▸ **Requirement**: Of the entries below, return only those lines from the line with "pose proof (Z.div_mod (start" to the line with "(** Four readings", exactly, both included.

# # # # #

(* ===== verification/Clock.v ===== *)
(** * The clock node (include/conduit/pending/io/clock_node.hpp)

    The node polls a monotonic clock and, whenever [resolution_ms] have passed
    since the last tick, pushes a [tick_event] into the conduit of the core.
    Time points are nanosecond counts; the readings of the clock are the
    input.  [cre::sys::tick_event] is declared nowhere in the repository; the
    node uses the two fields modelled here.  The pool and the conduit are used through their interfaces. *)

From S2P Require Import Prelude Interfaces Conduit Pool.

Local Open Scope Z_scope.

Record tick_event := Tick { timestamp_ms : Z; delta_ms : Z }.

(** [std::chrono::duration_cast<milliseconds>] of a nanosecond count. *)
Definition to_ms (ns : Z) : Z := Z.quot ns 1000000.

Section clock.
Context {P Q T : Type} `{!Queue Q} `{!Allocator P T}.
Context (v0 : T).

Record clock_node := Clock {
  domain_ : P;
  target_conduit_ : Q;
  resolution_ms_ : Z;
  is_running_ : bool;
  last_tick : Z;
  absolute_start : Z;
  events : gmap Z tick_event }.   (* the fields of the event objects *)

Definition clock_ctor (p : P) (q : Q) (resolution : Z) : clock_node :=
  Clock p q (u32 resolution) false 0 0 ∅.

(** [run()] up to the loop, with the readings of the two clocks. *)
Definition clock_enter (steady system : Z) (c : clock_node) : clock_node :=
  Clock (domain_ c) (target_conduit_ c) (resolution_ms_ c) true steady system (events c).

Definition clock_stop (c : clock_node) : clock_node :=
  Clock (domain_ c) (target_conduit_ c) (resolution_ms_ c) false (last_tick c) (absolute_start c) (events c).

(** One turn of the loop at the reading [now]; the event pushed, if any. *)
Definition clock_turn (sp1 sp2 : list bool) (now : Z) (c : clock_node)
    : option (option tick_event * clock_node) :=
  let elapsed := to_ms (now - last_tick c) in
  if resolution_ms_ c <=? elapsed then
    let abs_now := to_ms (absolute_start c + (now - last_tick c)) in
    '(ev, p1) ← al_make sp1 v0 (domain_ c);
    if ev =? 0 then
      Some (None, Clock p1 (target_conduit_ c) (resolution_ms_ c) (is_running_ c) now (absolute_start c) (events c))
    else
      let tick := Tick abs_now elapsed in
      '(pushed, q1) ← q_push ev (target_conduit_ c);
      p2 ← (if (pushed : bool) then Some p1 else al_free sp2 ev p1);
      Some (if (pushed : bool) then Some tick else None,
            Clock p2 q1 (resolution_ms_ c) (is_running_ c) now (absolute_start c) (<[ev := tick]> (events c)))
  else Some (None, c).

(** The loop over a sequence of readings. *)
Fixpoint clock_run (sp1 sp2 : list bool) (nows : list Z) (c : clock_node)
    : option (list tick_event * clock_node) :=
  match nows with
  | [] => Some ([], c)
  | now :: nows' =>
      '(t, c1) ← clock_turn sp1 sp2 now c;
      '(ts, c2) ← clock_run sp1 sp2 nows' c1;
      Some (option_list t ++ ts, c2)
  end.

(** ** The specification *)

(** The due readings: those at least the resolution after the previous due
    one, with the gap to it. *)
Fixpoint due_gaps (resolution last : Z) (nows : list Z) : list Z :=
  match nows with
  | [] => []
  | now :: nows' =>
      if resolution <=? to_ms (now - last) then (now - last) :: due_gaps resolution now nows'
      else due_gaps resolution last nows'
  end.

Definition gap_tick (start gap : Z) : tick_event := Tick (to_ms (start + gap)) (to_ms gap).

Record clock_inv (c : clock_node) : Prop := {
  ci_pool : al_inv (domain_ c);
  ci_queue : q_inv (target_conduit_ c);
  ci_live a : a ∈ q_items (target_conduit_ c) → is_Some (al_live (domain_ c) !! a) }.

Context `{!QueueLaws Q} `{!AllocatorLaws P T}.

Lemma clock_turn_spec sp1 sp2 now c :
  clock_inv c →
  ∃ t c', clock_turn sp1 sp2 now c = Some (t, c') ∧ clock_inv c' ∧
    resolution_ms_ c' = resolution_ms_ c ∧ absolute_start c' = absolute_start c ∧
    (al_room (domain_ c') + length (q_items (target_conduit_ c')) =
       al_room (domain_ c) + length (q_items (target_conduit_ c)))%nat ∧
    if resolution_ms_ c <=? to_ms (now - last_tick c)
    then last_tick c' = now ∧ (t = None ∨ t = Some (gap_tick (absolute_start c) (now - last_tick c)))
    else t = None ∧ c' = c.
Proof.
  intros [Hp Hq Hl]. unfold clock_turn. cbv zeta.
  destruct (resolution_ms_ c <=? to_ms (now - last_tick c)); [|by exists None, c].
  destruct (al_make_cases sp1 v0 (domain_ c) Hp)
    as [[Hr ->]|(a & p1 & -> & Ha & Hf & Hl1 & Hr1 & Hp1)]; cbn [mbind option_bind].
  { rewrite Z.eqb_refl. eexists _, _. split; [done|]. split_and!; try done. by left. }
  rewrite (proj2 (Z.eqb_neq _ _)) by done.
  assert (∀ b, b ∈ q_items (target_conduit_ c) → is_Some (al_live p1 !! b)) as Hl1'.
  { intros b Hb. rewrite Hl1. apply lookup_insert_is_Some'. right. by apply Hl. }
  destruct (q_push_cases a (target_conduit_ c) Hq)
    as [(q1 & -> & Ei & Ec & Hq1 & _)|[-> Hfull]]; cbn [mbind option_bind].
  - eexists _, _. split; [done|]. split_and!; try done; cbn [domain_ target_conduit_].
    + split; cbn; try done. intros b. rewrite Ei, elem_of_app, list_elem_of_singleton.
      intros [Hb| ->]; [by apply Hl1'|]. rewrite Hl1, lookup_insert_eq. done.
    + rewrite Ei, length_app. cbn. lia.
    + by right.
  - destruct (al_free_live sp2 a v0 p1 Hp1) as (p2 & -> & Hl2 & Hr2 & Hp2); [by rewrite Hl1, lookup_insert_eq|].
    cbn [mbind option_bind]. eexists _, _. split; [done|]. split_and!; try done; cbn [domain_ target_conduit_].
    + split; cbn; try done. intros b Hb. rewrite Hl2, Hl1, delete_insert_id by done. by apply Hl.
    + lia.
    + by left.
Qed.

(** The clock's events say less than they promise.  For every sequence of
    clock readings the node runs without losing a cell of the pool, and the
    events it delivers are, in order, among those of the due readings, each
    with the gap to the previous due reading as [delta_ms].  Two consequences
    follow from what is computed.  The timestamp of every event is the start of
    the node plus that one gap: it does not advance with time.  A tick that is
    dropped (empty pool or full conduit) still moves [last_tick], so the time
    it covered is in no later [delta_ms]. *)
Theorem clock_ticks sp1 sp2 nows c :
  clock_inv c →
  ∃ ts c', clock_run sp1 sp2 nows c = Some (ts, c') ∧ clock_inv c' ∧
    (al_room (domain_ c') + length (q_items (target_conduit_ c')) =
       al_room (domain_ c) + length (q_items (target_conduit_ c)))%nat ∧
    ts `sublist_of` (gap_tick (absolute_start c) <$> due_gaps (resolution_ms_ c) (last_tick c) nows).
Proof.
  revert c. induction nows as [|now nows IH]; intros c Hc; cbn [clock_run due_gaps].
  { by exists [], c. }
  destruct (clock_turn_spec sp1 sp2 now c Hc) as (t & c1 & -> & Hc1 & Er & Es & Ecells & Ht).
  cbn [mbind option_bind]. destruct (IH c1 Hc1) as (ts & c2 & -> & Hc2 & Ec2 & Hsub). cbn [mbind option_bind].
  eexists _, _. split; [done|]. split; [done|]. split; [lia|].
  destruct (resolution_ms_ c <=? to_ms (now - last_tick c)).
  - destruct Ht as [El Ht]. rewrite El, Er, Es in Hsub. rewrite fmap_cons.
    destruct Ht as [->| ->]; cbn [option_list app]; by constructor.
  - destruct Ht as [-> ->]. done.
Qed.

End clock.

(** The timestamp of an event is the start of the node plus its own delta, up
    to a millisecond: after an hour of ticks it still shows the first second. *)
Lemma gap_tick_frozen start gap :
  0 ≤ start → 0 ≤ gap →
  to_ms start + delta_ms (gap_tick start gap) ≤ timestamp_ms (gap_tick start gap)
    ≤ to_ms start + delta_ms (gap_tick start gap) + 1.
Proof.
  intros. unfold gap_tick, to_ms. cbn [timestamp_ms delta_ms]. rewrite !Z.quot_div_nonneg by lia.
  pose proof (Z.div_mod start 1000000). pose proof (Z.div_mod gap 1000000).
  pose proof (Z.div_mod (start + gap) 1000000).
  pose proof (Z.mod_pos_bound start 1000000). pose proof (Z.mod_pos_bound gap 1000000).
  pose proof (Z.mod_pos_bound (start + gap) 1000000). lia.
Qed.

(** ** Witness *)

(** Four readings one millisecond apart, a pool of one cell: the first tick is
    delivered, the others are dropped. *)
Lemma clock_ticks_witness :
  ∃ (p : pool Z) ts c', pool_ctor 4096 64 1 = Some p ∧
    clock_run 0 [] [] [1000000; 2000000; 3000000]
      (clock_enter 0 5000000000 (clock_ctor p (conduit_ctor (replicate 4 0) : conduit 4) 1)) = Some (ts, c') ∧
    ts `sublist_of` [Tick 5001 1; Tick 5001 1; Tick 5001 1].
Proof.
  destruct (pool_ctor_fresh (T := Z) 4096 64 1) as (p & E & Hinv & _ & Hf); [unfold END; lia..|].
  destruct (conduit_ctor_inv (Size := 4) (replicate 4 0)) as [Hc Hi]; [lia|done|].
  destruct (clock_ticks 0 [] [] [1000000; 2000000; 3000000]
    (clock_enter 0 5000000000 (clock_ctor p (conduit_ctor (replicate 4 0) : conduit 4) 1)))
    as (ts & c' & Er & _ & _ & Hs).
  - split; [by eexists|exact Hc|]. intros a Ha.
    assert (a ∈ items (conduit_ctor (replicate 4 0) : conduit 4)) as Ha' by exact Ha.
    rewrite Hi in Ha'. by apply elem_of_nil in Ha'.
  - exists p, ts, c'. split_and!; try done.
Defined.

# # # # #

▸ **Answer to this task**:
  pose proof (Z.div_mod (start + gap) 1000000).
  pose proof (Z.mod_pos_bound start 1000000). pose proof (Z.mod_pos_bound gap 1000000).
  pose proof (Z.mod_pos_bound (start + gap) 1000000). lia.
Qed.

(** ** Witness *)

(** Four readings one millisecond apart, a pool of one cell: the first tick is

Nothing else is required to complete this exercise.